Registi di noi stessi
Dopo un lungo e fortunato percorso festivaliero iniziato al Monaco Film Festival 2024, laddove si è aggiudicato il premio per la miglior regia, proseguito poi in altre importantissime kermesse alle varie latitudini tra cui quelle di Toronto, Stoccolma e Tallinn, per Sad Jokes di Fabian Stumm si è presentata l’opportunità di tornare su uno schermo italiano dopo una prima volta lo scorso aprile in occasione del 40° Lovers Film Festival di Torino. Il secondo lungometraggio del regista tedesco, che lo ha anche scritto e interpretato, è stato presentato nuovamente nel Bel Paese, stavolta in quel di Milano nell’ambito della 39esima edizione del MiX – Festival Internazionale di Cinema LGBTQ+ e Cultura Queer.

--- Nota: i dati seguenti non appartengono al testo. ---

(** C6: for every string, [validate_date] returns a pair of a boolean and a
    non-empty message and lets no exception escape: a [ValueError] raised in
    its body becomes [(False, "Invalid date: ...")], no other exception is
    raised there, success always carries the message "Valid date", and the
    year 0000, which passes every earlier check, is reported this way. *)
Theorem validate_date_total (now : datetime.t) (s : string) :
  (∃ (ok : bool) (reason : string),
     validate_date now s = Return (ok, reason)
     ∧ reason ≠ EmptyString
     ∧ (ok = true → reason = "Valid date"))
  ∧ (∀ e : string,
       validate_date_body now s = Raise (ValueError e) →
       validate_date now s = Return (false, "Invalid date: " +:+ e))
  ∧ (∀ k : string, validate_date_body now s ≠ Raise (KeyError k))
  ∧ (∀ o : string, validate_date_body now s ≠ Raise (OverflowError o))
  ∧ validate_date now "0000-01-01"
    = Return (false, "Invalid date: year 0 is out of range").
Proof.
  split; [|split; [|split; [|split; [|reflexivity]]]].
  - exists (validate_by_rules now s).1, (validate_by_rules now s).2.
    split; [rewrite validate_date_by_rules; by destruct (validate_by_rules _ _)|].
    unfold validate_by_rules.
    destruct (fields s) as [[[y m] d]|]; [|by split].
    split.
    + apply first_failure_reason_nonempty. intros r reason.
      apply rules_reason_nonempty.
    + intros Hok.
      destruct (first_failure (rules now) y m d) as [ok reason] eqn:E.
      simpl in Hok. subst ok. by apply first_failure_valid in E as [-> _].
  - intros e He. unfold validate_date. by rewrite He.
  - intros k Hk. pose proof (validate_date_by_rules now s) as H.
    unfold validate_date in H. by rewrite Hk in H.
  - intros o Ho. pose proof (validate_date_by_rules now s) as H.
    unfold validate_date in H. by rewrite Ho in H.
Qed.

Lemma first_failure_inv (rs : list rule) (y m d : Z) (reason : string) :
  first_failure rs y m d = (false, reason) →
  ∃ (i : nat) (r : rule),
    rs !! i = Some r ∧ r y m d = Some reason
    ∧ ∀ (j : nat) (r' : rule),
        (j < i)%nat → rs !! j = Some r' → r' y m d = None.
Proof.
  induction rs as [|r0 rs IH]; [done|]. simpl.
  destruct (r0 y m d) as [reason0|] eqn:E.
  - intros [= <-]. exists 0%nat, r0. repeat split; [done|]. lia.
  - intros (i & r & Hi & Hr & Hbefore)%IH. exists (S i), r.
    repeat split; [done..|]. intros [|j] r' Hj Hr'.
    + by injection Hr' as <-.
    + apply (Hbefore j); [lia|done].
Qed.

Lemma calendar_rules_pass (y m d : Z) :
  month_in_range y m d = None → day_in_range y m d = None →
  thirty_day_limit y m d = None → february_limit y m d = None →
  1 <= m <= 12 ∧ 1 <= d <= month_length y m.
Proof.
  unfold month_in_range, day_in_range, thirty_day_limit, february_limit.
  destruct (decide (1 <= m <= 12)) as [Hm|]; [intros _|done].
  destruct (decide (1 <= d <= 31)) as [Hd|]; [intros _|done].
  destruct (decide (m ∈ [4; 6; 9; 11] ∧ 30 < d)) as [|H30]; [done|intros _].
  destruct (decide (m = 2 ∧ february_days y < d)) as [|Hfeb]; [done|intros _].
  split; [done|]. unfold month_length.
  destruct (decide (m ∈ [4; 6; 9; 11])) as [Hin|_].
  - assert (¬ 30 < d) by tauto. lia.
  - destruct (decide (m = 2)) as [Hm2|_]; [|lia].
    assert (¬ february_days y < d) by tauto. lia.
Qed.

(** A [ValueError] reaches the handler only from the date construction, and
    only for the year 0. *)
Lemma validate_date_body_raises (now : datetime.t) (s : string) (e : exn) :
  validate_date_body now s = Raise e →
  ∃ m d, fields s = Some (0, m, d)
         ∧ e = ValueError "year 0 is out of range".
Proof.
  intros He. pose proof (validate_date_by_rules now s) as H.
  unfold validate_date in H. rewrite He in H.
  destruct e as [msg|k|o]; cbn [try_except] in H; [|done..].
  assert (validate_by_rules now s = (false, "Invalid date: " +:+ msg)) as Hv
    by congruence.
  clear H. unfold validate_by_rules in Hv.
  destruct (fields s) as [[[y m] d]|] eqn:E; [|discriminate Hv].
  apply first_failure_inv in Hv as (i & r & Hi & Hr & Hbefore).
  pose proof (fields_bounds _ _ _ _ E) as (Hy & _ & _).
  unfold rules in Hi, Hbefore.
  do 4 (destruct i as [|i];
        [injection Hi as <-;
         revert Hr;
         unfold month_in_range, day_in_range, thirty_day_limit, february_limit;
         case_decide; discriminate|]).
  destruct i as [|[|i]]; [| |done].
  - injection Hi as <-.
    destruct (calendar_rules_pass y m d) as [Hm Hd].
    { by apply (Hbefore 0%nat); [lia|]. }
    { by apply (Hbefore 1%nat); [lia|]. }
    { by apply (Hbefore 2%nat); [lia|]. }
    { by apply (Hbefore 3%nat); [lia|]. }
    unfold date_constructs in Hr.
    destruct (datetime.datetime y m d) as [dt|e'] eqn:Ed; [done|].
    destruct (datetime_raises_year _ _ _ _ Ed Hm Hd) as [Hrange ->].
    assert (y = 0) as -> by lia.
    exists m, d. split; [done|].
    injection Hr as Hr. apply (inj (String.append _)) in Hr. by subst msg.
  - injection Hi as <-. unfold not_in_future in Hr.
    destruct (datetime.datetime y m d); [|done].
    destruct (datetime.gt _ now); discriminate.
Qed.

Ed è nella manifestazione meneghina che abbiamo avuto la possibilità di vederlo in concorso e apprezzarne la delicatezza e l’ironia con le quali l’autore ha saputo mettere in scena la complessità dei legami affettivi e delle fragilità umane. Come nell’esordio Bones and Names, anche in Sad Jokes si rivede lo stesso stile personale privo di retorica e orpelli capace di fondere commedia, dramma e momenti surreali, offrendo allo spettatore un’esperienza filmica che alterna leggerezza, tenerezza e durezza per restituire tutta l’ambiguità, le sfumature e la bellezza delle relazioni contemporanee. Per farlo ci porta nelle vite di Joseph e Sonya, amici intimi, che crescono insieme il piccolo Pino. Lui è un regista in crisi creativa, ancora bloccato dal dolore per la fine della relazione con l’ex compagno Marc; lei è sopraffatta da una depressione che la allontana sempre più dalla vita. Quando Sonya decide di ricoverarsi in una clinica per cercare sollievo, Joseph si ritrova solo a gestire la quotidianità, diviso tra le responsabilità genitoriali, le nuove possibilità amorose e le proprie ambizioni artistiche.
Letta la sinossi viene automatico pensare a un’opera profondamente autobiografica e in parte lo è. Alcuni degli ingredienti del plot e nella costruzione del personaggio di Joseph, a cominciare dal mestiere comune di regista, sono stati attinti proprio dal vissuto di Stumm (la casa dove vive il protagonista è la vera abitazione del regista), che decidendo di ritagliare per sé il ruolo del protagonista ha fatto in modo che il racconto e la figura che lo anima risultassero ancora più personali e autentici. Ed è questo il merito di un film che con grandissima semplicità e zero escamotage riesce a sfuggire dalla retorica del dramma sentimentale e familiare, andando in profondità per fare risuonare corde plurime. Si sorride e ci si commuove senza forzature, ma con una fisiologica naturalezza e onestà intellettuale. Ad averne di più in tal senso di pellicole come Sad Jokes, in grado di trovare il giusto equilibrio tra introspezione e leggerezza per trasferire sullo schermo una riflessione tragicomica sulla realtà. Stumm alterna i registri e nello switch continuo di tonalità sale e scende di intensità di scena in scena. La regia pulita e lineare, rigorosa e viene da dire contemplativa, si mette al completo servizio dei personaggi, lasciando spazio alle dinamiche, ai tormenti, alle vulnerabilità e soprattutto alle loro emozioni. Questo “magma” traspare perfettamente dalle performance attoriali, tra le quali segnaliamo quelle dello stesso Stumm e della bravissima Haley Louise Jones, che nei panni di Sonya colpisce al cuore ogniqualvolta entra in scena (vedere la scena iniziale ambientata in cucina).